• [AIM OF THE TASK]: Whenever a line below includes the word "Http", copy that line.

DATA SUPPLIED: Begin

(** A direction moves on, with the next operation armed or none. *)
Lemma redirect s i f b d' next rest res w :
  disciplined s -> live s i f -> cqes s = (dir_ud i b, res) :: rest ->
  let d := dir_at f b in let u := dir_ud i b in
  src d' = src d -> dst d' = dst d -> pipe_r d' = pipe_r d -> pipe_w d' = pipe_w d ->
  (forall x, is_open (world s) x -> is_open w x) -> (forall x, x ∈ waiting s -> socks w !! x = socks (world s) !! x) ->
  (forall j g c, live s j g -> (j, c) <> (i, b) -> dview w (dir_at g c) = dview (world s) (dir_at g c)) ->
  match next with Some e => user_data e = u | None => True end ->
  (exists v, dview w d' = Some v /\ view_ok v (done d') /\ out_ok d' u (match next with Some e => [e] | None => [] end) [] v) ->
  let s1 := set_world w (set_flows (<[i := Some (set_dir f b d')]> (flows s)) (free s) (mkReactor (flows s) (free s) (backlog s) (inflight s) rest (world s))) in
  disciplined (match next with Some e => push e s1 | None => s1 end).
Proof.
  intros Hd Hl Hc d u Es Ed Er Ew Hopen Hwait Hframe Hnext Hnew s1. pose proof Hd as [H1 H2 H3 H4 H5 H6 H7 H8]. pose proof (live_slot s i f Hd Hl) as Hi.
  set (s' := match next with Some e => push e s1 | None => s1 end).
  assert (flows s' = <[i := Some (set_dir f b d')]> (flows s) /\ free s' = free s /\ world s' = w /\ cqes s' = rest) as (F1 & F2 & F3 & F4) by by destruct next.
  assert (forall u', cqes_at s u' = (if decide (u = u') then [(u, res)] else []) ++ cqes_at s' u') as Hcq.
  { intros u'. unfold cqes_at. rewrite Hc, F4. case_decide; [by rewrite filter_cons_True|by rewrite filter_cons_False]. }
  assert (forall u', ops_at s' u' = ops_at s u' ++ (if decide (u = u') then match next with Some e => [e] | None => [] end else [])) as Hop.
  { intros u'. unfold s'. destruct next as [e|]; [etransitivity; [apply ops_push|]; rewrite Hnext; reflexivity|]. case_decide; by rewrite app_nil_r. }
  assert (ops_at s u = [] /\ cqes_at s' u = []) as [Hou Hcu].
  { pose proof (Hcq u) as Hq. rewrite decide_True in Hq by done. destruct (fo_dirs _ _ _ (H1 i f Hl) b) as (v & _ & _ & Ho). fold u d in Ho. unfold out_ok in Ho. rewrite Hq in Ho.
    destruct (done d); [naive_solver|]. destruct (phase d); naive_solver. }
  assert (ACCEPT_UD <> u) as Hacc by (intros E; by apply (dir_ud_accept i b Hi)).
  assert (waiting s' = waiting s) as Hw by (unfold waiting; rewrite (Hcq ACCEPT_UD), decide_False by congruence; done).
  assert (i < length (flows s))%nat as Hlt by by eapply lookup_lt_Some.
  assert (forall j g, live s' j g <-> (j = i /\ g = set_dir f b d') \/ (j <> i /\ live s j g)) as Hlive.
  { intros j g. unfold live. rewrite F1, list_lookup_insert_Some. naive_solver. }
  assert (flow_fds (set_dir f b d') = flow_fds f) as Hfds by (unfold flow_fds; destruct b; cbn in *; by rewrite Er, Ew).
  assert (slot_fds <$> flows s' = slot_fds <$> flows s) as Hsl.
  { rewrite F1, list_fmap_insert. apply list_insert_id. rewrite list_lookup_fmap. unfold live in Hl. rewrite Hl. cbn. by rewrite Hfds. }
  constructor.
  - intros j g [[-> ->]|[Hne Hg]]%Hlive.
    + destruct (H1 i f Hl) as [He1 He2]. constructor; [destruct b; cbn in *; rewrite ?Es, ?Ed; done|]. intros c. destruct (decide (c = b)) as [->|Hcb].
      * replace (dir_at (set_dir f b d') b) with d' by by destruct b. destruct Hnew as (v & Hv1 & Hv2 & Hv3). exists v. fold u.
        rewrite F3, Hop, Hou, Hcu, decide_True by done. done.
      * replace (dir_at (set_dir f b d') c) with (dir_at f c) by by destruct b, c. destruct (He2 c) as (v & Hv1 & Hv2 & Hv3). exists v.
        assert (u <> dir_ud i c) as Hne by (intros []%dir_ud_inj; done). rewrite F3, (Hframe i f c) by (done || congruence).
        rewrite Hop, decide_False, app_nil_r by done. rewrite (Hcq (dir_ud i c)), decide_False in Hv3 by done. done.
    + pose proof (live_slot s j g Hd Hg) as Hj. apply (flow_ok_frame s); [by apply H1|..]; intros c; assert (u <> dir_ud j c) as Hnu by (intros []%dir_ud_inj; done).
      * rewrite F3. apply (Hframe j g c); [done|congruence].
      * rewrite Hop, decide_False by done. by rewrite app_nil_r.
      * by rewrite (Hcq (dir_ud j c)), decide_False by done.
  - assert (u = ACCEPT_UD \/ exists j c g, live s' j g /\ u = dir_ud j c) as Hu' by (right; exists i, b, (set_dir f b d'); split; [apply Hlive; by left|done]).
    assert (forall u', u' ∈ (user_data <$> (inflight s ++ backlog s)) ++ (fst <$> cqes s) -> u' = ACCEPT_UD \/ exists j c g, live s' j g /\ u' = dir_ud j c) as Hold.
    { intros u' Hu. destruct (H2 u' Hu) as [|(j & c & g & Hg & ->)]; [by left|right]. destruct (decide (j = i)) as [->|Hne].
      - exists i, c, (set_dir f b d'). split; [apply Hlive; by left|done].
      - exists j, c, g. split; [apply Hlive; by right|done]. }
    intros u' [Hu|Hu]%elem_of_app.
    + unfold s' in Hu. destruct next as [e|]; [apply push_tags in Hu as [->|Hu]; [by rewrite Hnext|]|]; apply Hold, elem_of_app; by left.
    + apply Hold, elem_of_app. right. rewrite F4 in Hu. rewrite Hc. cbn. set_solver.
  - rewrite Hop, decide_False, app_nil_r by congruence. rewrite (Hcq ACCEPT_UD), decide_False in H3 by congruence. done.
  - rewrite F2. split; [apply H4|]. intros j. rewrite (proj2 H4), F1, list_lookup_insert_Some. unfold live in Hl. destruct (decide (j = i)); naive_solver.
  - unfold all_fds. by rewrite Hsl, Hw.
  - intros x. unfold all_fds. rewrite Hsl, Hw, F3. intros Hx. destruct (H6 x Hx). auto.
  - by rewrite F1, length_insert.
  - rewrite Hw, F3. intros x Hx. destruct (H8 x Hx) as (k & Hk & Hrest). exists k. by rewrite Hwait.
Qed.
(* ===== verification/KqInv.v ===== *)
(** * Who waits for what on a kqueue shard

    Edges are retrieved once, answers are routed by slot alone, and slots and
    descriptors are reused as soon as they are freed, while changes queued for
    the kqueue may still name them. What makes that sound is [conn_ok]: a
    connection is with the serve owner ([Serving]: one answer is on its way, to
    its slot and for its socket), or it waits for its peer ([Reading],
    [Writing]: it is registered under its slot, or the registration is queued
    behind every older change, and if its socket is ready the edge is still to
    be seen). [Hand i c left] is the invariant while slot [i] is in a handler's
    hands, with [left] of what was staged still to be sent. *)
From S2P Require Import Prelude Bytes Lines Standing Http Gzip Ws Fleet Blocking Lanes Interp Accept Counts Kqueue.

Local Open Scope Z_scope.

Ltac ksimpl := cbn [slab accepted changes tick table gw_up jobs mailbox ringing bell ready dropped knotes batch socks script arrivals handed due asked
  set_slab set_accepted set_changes set_tick set_table set_gw_up set_jobs set_mailbox set_ringing set_bell set_ready set_dropped set_knotes
  set_batch set_socks set_script set_arrivals set_handed set_due set_asked conns sl_free put
  k_fd k_peer k_seq k_acc k_resp k_sent k_req_ka k_ka k_h2c k_serving k_rd_armed k_wr_armed k_rd_streak k_rd_skip k_wr_streak k_wr_skip k_hdr_start k_hdr_done k_start
  set_k_seq set_k_acc set_k_resp set_k_sent set_k_req_ka set_k_ka set_k_serving set_k_rd_armed set_k_wr_armed set_k_rd_streak set_k_rd_skip
  set_k_wr_streak set_k_wr_skip set_k_hdr_start set_k_hdr_done].

(** ** Weakest preconditions *)
Definition wp {A} (m : M A) (Q : A -> Reactor -> Prop) (R : Reactor -> Prop) (s : Reactor) : Prop :=
  match m s with Done a s' => Q a s' | Unwind s' => R s' | Stuck => False end.

Lemma wp_bind {A B} (m : M A) (k : A -> M B) Q R s : wp m (fun a s' => wp (k a) Q R s') R s -> wp (mbind k m) Q R s.
Proof. unfold wp, mbind, M_bind. by destruct (m s). Qed.

Lemma wp_mono {A} (m : M A) (Q Q' : A -> Reactor -> Prop) (R R' : Reactor -> Prop) s :
  wp m Q R s -> (forall a s', Q a s' -> Q' a s') -> (forall s', R s' -> R' s') -> wp m Q' R' s.
Proof. unfold wp. intros H HQ HR. destruct (m s); eauto. Qed.
(* ===== verification/KqServe.v ===== *)
(** * The fast paths of a kqueue shard keep the invariant

    Sending, finishing a response, framing and handing a request over, and
    receiving, each from [Hand] (the slot is in a handler's hands) back to
    [Inv], or, when a thread could not be created, to an unwinding that leaves
    the slot empty ([gone]). The loops return, and a response that goes out
    whole calls back at most [LEVELS] deep. *)
From S2P Require Import Prelude Bytes Lines Standing Http Gzip Ws Fleet Blocking Lanes Interp Accept Counts Kqueue KqInv.

Local Open Scope Z_scope.

Section serve.
Context {host : KHost} {world : KWorld} {rest : Pending} {ok : KHostOk}.

(** Runs a step that is known to return. *)
Lemma wp_step {A B} (m : M A) (k : A -> M B) a s s' Q R : m s = Done a s' -> wp (k a) Q R s' -> wp (mbind k m) Q R s.
Proof. intros E H. apply wp_bind. unfold wp at 1. by rewrite E. Qed.

Lemma wp_done {A} (m : M A) a s s' (Q : A -> Reactor -> Prop) R : m s = Done a s' -> Q a s' -> wp m Q R s.
Proof. unfold wp. by intros ->. Qed.

Lemma conn_step {B} i c left s (k : option Conn -> M B) Q R : Hand i c left s -> wp (k (Some c)) Q R s -> wp (mbind k (conn i)) Q R s.
Proof. intros H. apply wp_step. unfold conn, gets. by rewrite (h_get _ _ _ _ H). Qed.

Lemma close_wp i c left s R : Hand i c left s -> wp (close i) (fun _ => Inv true) R s.
Proof. intros H. destruct (close_spec _ _ _ _ H) as (s' & E & Hi & _). by eapply wp_done. Qed.

Lemma close_then {A} i c left s (a : A) (Q : A -> Reactor -> Prop) R : Hand i c left s -> (forall s', Inv true s' -> Q a s') -> wp (_ ← close i; mret a) Q R s.
Proof. intros H HQ. destruct (close_spec _ _ _ _ H) as (s' & E & Hi & _). eapply wp_step; [exact E|]. by apply HQ. Qed.

(** ** Sending *)

(** What finishing a response, one level down, must do; [ka] says whether the
    connection may be one that is kept. *)
Definition again_ok (ka : bool) (again : nat -> M unit) : Prop := forall i c r s,
  Hand i c [] s -> loaded c r -> k_sent c = length r -> k_wr_skip c = 0 -> (k_ka c = true -> ka = true) -> wp (again i) (fun _ => Inv true) (gone i) s.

DATA SUPPLIED: End

• [ANSWER AREA]:
From S2P Require Import Prelude Bytes Lines Standing Http Gzip Ws Fleet Blocking Lanes Interp Accept Counts Kqueue.
From S2P Require Import Prelude Bytes Lines Standing Http Gzip Ws Fleet Blocking Lanes Interp Accept Counts Kqueue KqInv.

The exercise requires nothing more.